No one argues that an abundance of choice is a good thing. However, "the flood of new options has tended to overwhelm the situation. There are few clear road maps to help guide and prioritize IS applications," said Bishop.
"And more innovations mean more salespeople advocating solutions, which frequently confuses the situation," he added.
Harp's Collins agreed that the tidal wave of new technological tools makes evaluating each option particularly difficult.
"It's created some frustration, both on the part of people seeking information and for people trying to provide it. It's a moving target," he said.
Aligning the moving target of technology with the rapidly changing goals and objectives of a company is more an art than a science -- and a little bit of luck helps, too.

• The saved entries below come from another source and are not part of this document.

(** * Memos maintenance scripts: a shallow embedding

    Three Python scripts are modelled here:
    - [delete_memos_duplicates.py] (module [Duplicates]),
    - [delete_old_memos.py]        (module [OldMemos]),
    - [x_scraper_fast_scrolling.py] (module [Scraper]).

    Python [str] values are byte strings (UTF-8); comparing them byte by
    byte orders them as Python orders code points.  Library functions the
    scripts call ([hashlib.md5], [datetime.fromisoformat],
    [datetime.fromtimestamp], [strftime]) are parameters of the sections
    that use them.  The network, the console and the browser are oracles
    that receive the number of interactions that came before. *)

From Stdlib Require Import String Ascii List ZArith Bool Arith Lia.
From Stdlib Require Import Sorting.Permutation.
From Stdlib Require Import Structures.OrderedTypeEx.
From Stdlib Require Import DecimalString.
Import ListNotations.

Open Scope string_scope.
Open Scope list_scope.

Set Implicit Arguments.

(** ** Python built-ins on strings *)

Module Py.

(** [bool(s)] for a [str]. *)
Definition truthy (s : string) : bool :=
  match s with EmptyString => false | String _ _ => true end.

(** [bool(x)] for a value that may be [None]. *)
Definition truthy_opt (o : option string) : bool :=
  match o with None => false | Some s => truthy s end.

(** [s.replace(c, r)] for a one-character pattern [c]. *)
Fixpoint replace (c : ascii) (r : string) (s : string) : string :=
  match s with
  | EmptyString => EmptyString
  | String a s' =>
      if Ascii.eqb a c then (r ++ replace c r s')%string
      else String a (replace c r s')
  end.

(** [str.lower] on the ASCII letters.  The scripts only compare the result
    with "yes", and no character outside ASCII lowers to y, e or s. *)
Definition lower_ascii (a : ascii) : ascii :=
  let n := nat_of_ascii a in
  if (65 <=? n)%nat && (n <=? 90)%nat then ascii_of_nat (n + 32) else a.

"It's not trivial. You've got to build an infrastructure within a supermarket chain to take advantage of new technology -- and you need to be lucky enough or smart enough to pick the right vendors to empower you," said Barry Wilderman, vice president of applications development strategies at Meta Group, Stamford, Conn.
Fleming's Dieterich said his company has been able to put together effective technology packages because the business strategy takes into account all the variables -- from current infrastructure capacity to long-term goals.

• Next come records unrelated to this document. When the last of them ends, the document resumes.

Lemma set_cdp_interface_flag m_args interface has_changed (w : world D) c w' :
  flag (Cdp.cdp_interface m_args) (fun s => Cdp.CDP_STATE !! s)
       (cdpInterfaceEnable o) interface w c w' ->
  Cdp.set_cdp_interface o m_args interface has_changed w
  = (Ret (c || has_changed), w').
Proof.
  unfold flag, Cdp.set_cdp_interface.
  destruct (truthy (Cdp.cdp_interface m_args)); [|by intros [-> ->]].
  intros (i & v & -> & Hv & Hset). unfold dict_get, local. rewrite Hv.
  unfold bind, ret. cbv beta iota zeta. rewrite Hset.
  by rewrite changed_status_orb.
Qed.

(** A block that returns has run its [set_state] to the end. *)
Ltac block_returns :=
  unfold flag, flag_at, Switchport.set_mode, Switchport.set_access_vlan,
    Switchport.set_native_vlan, Cdp.set_cdp_global, Cdp.set_cdp_interface;
  match goal with
  | |- (if truthy ?arg then _ else _) _ = _ -> _ =>
      destruct (truthy arg);
      [|intros [= <- <-]; by exists false]
  end;
  unfold dict_get, Switchport.int, local;
  repeat match goal with
    | |- context [match ?x with Some _ => _ | None => _ end] =>
        destruct x; [|discriminate]
    end;
  cbv beta iota zeta delta [bind ret raise];
  match goal with
  | |- context [set_state ?oid ?v ?w] =>
      let c := fresh "c" in
      destruct (set_state oid v w) as [[c|?] ?] eqn:?; [|discriminate];
      intros [= <- <-]; exists c; rewrite changed_status_orb;
      split; [eauto 6 | done]
  end.

Lemma set_mode_returns m_args interface has_changed (w w1 : world D) h :
  Switchport.set_mode o m_args interface has_changed w = (Ret h, w1) ->
  exists c,
    flag (Switchport.mode m_args) (fun s => Switchport.PORT_MODE !! s)
         (vlanTrunkPortDynamicState o) interface w c w1
    /\ h = c || has_changed.
Proof. block_returns. Qed.

Lemma set_access_vlan_returns m_args interface has_changed
    (w w1 : world D) h :
  Switchport.set_access_vlan o m_args interface has_changed w = (Ret h, w1) ->
  exists c,
    flag (Switchport.access_vlan m_args) py_int (vmVlan o) interface w c w1
    /\ h = c || has_changed.
Proof. block_returns. Qed.

Lemma set_native_vlan_returns m_args interface has_changed
    (w w1 : world D) h :
  Switchport.set_native_vlan o m_args interface has_changed w = (Ret h, w1) ->
  exists c,
    flag (Switchport.native_vlan m_args) py_int (vlanTrunkPortNativeVlan o)
         interface w c w1
    /\ h = c || has_changed.
Proof. block_returns. Qed.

"As we look at new software, and some of it is 'vaporware' -- yet to be completed -- we have to tie that together to the needs of what supports the technology strategy," Fleming's Dieterich said.
Project deadlines, systems compatibility and hardware requirements have to be taken into consideration before moving forward with a developing technology.
Evaluating the potential of a new system -- whether real or vapor -- hinges on its ability to significantly improve the business. Two key criteria to consider are its cost-performance ratio and whether it's a practical application: Will people use it?
When all the right pieces come together, the choices often make themselves evident, Dieterich said. Fleming's VisionNet project is a good example of "matching reality to need" -- or selecting technology solutions that fit in well with the overall business strategy.
The VisionNet package allows retailers to communicate with the wholesaler's product supply center and manage item-related data and information on a central computer with direct communication capabilities.
"Now that's a new set of software that is priority-driven, using a new set of hardware that can speed communications and turnaround time of making a business decision related to an item," he said.
As much as retailers recognize the need to exploit technology in new ways, they are not anxious to be on the "bleeding edge." Even scaling the "leading edge" is more ambitious than some want to get.
"We try to look more to the proven solutions, and it's a matter of determining priorities and maintaining focus, because you can get too carried away with trying to be everything to everybody," said the vice president at a 100-store chain who requested anonymity.
Harp's Collins agreed: "It will be impossible for MIS people to be experts in everything, so the use of consultants will increase. "It's probably best not to be the frontiersman that's taking all the arrows, but rather to see what's working and try to implement it very fast," he continued.
"We don't want to be on the forefront but we want to be right behind it, so other companies can take the lumps and bruises we can avoid," added Jim Antz, Harp's director of management information systems and electronic data processing.
Timing is tricky business, retailers told SN -- move too fast and companies can trip themselves up; move too slowly and they can get trampled underfoot.
"The biggest challenge is taking the time to develop a coherent strategy. The temptation in retailing is generally to be more reactive, and that's natural," Bishop said.
"The problem is that at least today it's hard to build a solid information systems infrastructure if you're always reacting vs. defining your own destiny," he added.